-- Working data --
#[global] Instance tr_like_refl : Reflexive tr_like.
Proof. intros tr. done. Qed.
#[global] Instance tr_like_trans : Transitive tr_like.
Proof. intros a b c [E1 H1] [E2 H2]. split; [by rewrite E1|auto]. Qed.
#[global] Instance sent_refl : Reflexive sent.
Proof. intros w. exists (clock w), (trace w), (transports w). split; [by destruct w|]. intros t. reflexivity. Qed.
#[global] Instance sent_trans : Transitive sent.
Proof.
  intros w1 w2 w3 (c1 & l1 & T1 & -> & H1) (c2 & l2 & T2 & -> & H2). exists c2, l2, T2.
  split; [by destruct w1|]. intros t. etrans; [apply H1|apply H2].
Qed.

Lemma sent_log c l w : sent w (set_log c l w).
Proof. exists c, l, (transports w). split; [by destruct w|]. intros t. reflexivity. Qed.

Lemma wfx_sent X w w' : wfx X w → sent w w' → wfx X w'.
Proof.
  intros Hw (c & l & T & -> & HT). destruct Hw. split; try done.
  - intros p s t Hs Hret Ht. destruct (wf_transport0 p s t Hs Hret Ht) as [tr Htr].
    specialize (HT t). rewrite Htr in HT. by inversion HT as [? tr' Hl E|]; subst.
  - intros t tr Htr. specialize (HT t). cbn in Htr. rewrite Htr in HT.
    inversion HT as [tr0 ? [Hl1 Hl2] E|]; subst. destruct (wf_conn0 t tr0) as [? ?]; [done|]. split; [auto|].
    apply (f_equal max_payload) in Hl1. cbn in Hl1. lia.
Qed.

(** What no socket operation changes: the transports' lists and the listeners; device
    trackers only go. *)
Record frame (w w' : world) : Prop := {
  fr_transports : transport_list w' = transport_list w;
  fr_pending : pending_list w' = pending_list w;
  fr_listeners : listener_list w' = listener_list w;
  fr_trackers : device_tracker_list w' ⊆ device_tracker_list w;
  fr_window : g_delayed_ack_bytes w' = g_delayed_ack_bytes w
}.
Lemma wp_send_auth_response F w t tr token :
  AuthLaws → server_ok w → transports w !! t = Some tr →
  wp F (send_auth_response smart token t) (λ _ w', handled w t w') w.
Proof.
  intros Ha Hs Htr. destruct (NextKey_core tr) as (k & tr1 & Ek & Hc). unfold send_auth_response. do 2 wstep.
  wstep. eapply wp_lift; [exact Ek|]. cbv beta iota. wstep. unfold tput. wstep. set (w1 := set_transports _ _).
  assert (server_ok w1) as Hs1 by by eapply server_ok_tput.
  assert (transports w1 !! t = Some tr1) as Htr1 by apply lookup_insert_eq.
  destruct k as [k|].
  - unfold adb_auth_sign. destruct (llen token =? TOKEN_SIZE).
    2:{ wstep. by split_and!. }
    destruct (rsa_sign k token) as [|b sig] eqn:Esig; [wstep; by split_and!|]. wstep.
    destruct (block_of_range_spec (b :: sig)) as (blk & E & Hb & Hbc & Hsz). eapply wp_lift; [exact E|].
    eapply wp_send_packet; [exact (wf_conn _ _ (sv_wf _ Hs1))|done| |].
    + split; [done|]. cbn. apply u32_small. pose proof (rsa_sign_len k token) as Hlen. rewrite Esig in Hlen.
      pose proof (llen_nonneg (b :: sig)). unfold MAX_PAYLOAD_V1 in Hlen. lia.
    + intros w2 Hw2. eapply handled_sent; [|exact Hw2]. by split_and!.
  - wstep. eapply wp_SetConnectionState; [done..|]. intros b c l w2 Hs2. wstep.
    eapply wp_tupd; [apply lookup_insert_eq|done|]. set (w3 := set_transports _ w2).
    assert (server_ok w3) as Hs3.
    { eapply server_ok_tput; [done|apply lookup_insert_eq|]. unfold SetConnectionEstablished. by case_match. }
    assert (handled w t w3) as Hh by (split_and!; [done|done|unfold w3; wcbn; by rewrite lookup_insert_eq]).
    eapply wp_send_auth_publickey; [done|apply Hh|]. intros w4 Hw4. by eapply handled_sent.
Qed.
(* ===== verification/Services.v ===== *)
(** * Requests of a client

    Models the services of the adb server: [smart_socket_enqueue] of adb/sockets.cpp, which
    collects a request of a client and decides what becomes of the connection,
    [handle_host_request] and [handle_forward_request] of adb/adb.cpp, the host services of
    adb/services.cpp, and the functions of adb/transport.cpp they call on transports.

    The threads that adb/services.cpp starts are events; the loop of the one that waits for
    a device is [wait_service].  [smart] stands for [smart_socket_enqueue] where a request
    calls back into the sockets, and [smart_socket] ties the knot.  [local_connect] is the
    emulator component of client/transport_local.cpp, with the contract [EmulatorSpec] of
    ServicesInv, which Emulator.v proves.  The proofs are in ServicesInv. *)

From S2P Require Import Prelude Types TransportFd Strings SocketSpec Transport World HostService Sockets Listeners Adb.

Definition ADB_SERVER_VERSION : Z := 41.
Definition kFeaturePushSync : bytes := txt "push_sync".
Definition kFeatureLibusb : bytes := txt "libusb".

(** client/usb.h: the build has no libusb. *)
Definition should_use_libusb : bool := false.

Inductive HostRequestResult := Handled | SwitchedTransport | Unhandled.

Section services.
Context `{OS} `{Uninit} `{Host} `{Protobuf}.
Context (gListenAll g_reject_kill_server : bool) (local_connect : Z → M bool).
Context (smart : ptr → Block → M Z).

(** ** Transports (adb/transport.cpp) *)

(** The notification wakes the reconnect handler. *)
Definition kick_transport (t : ptr) (reset : bool) : M unit :=
  l ← gets transport_list;
  when (bool_decide (t ∈ l)) (tupd t (if reset then Reset else Kick)) ;;
  _ ← emit EvWake;
  mret ().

-- To do --
Display each line of the data where "specialize" occurs.

-- Exercise response --
    specialize (HT t). rewrite Htr in HT. by inversion HT as [? tr' Hl E|]; subst.
  - intros t tr Htr. specialize (HT t). cbn in Htr. rewrite Htr in HT.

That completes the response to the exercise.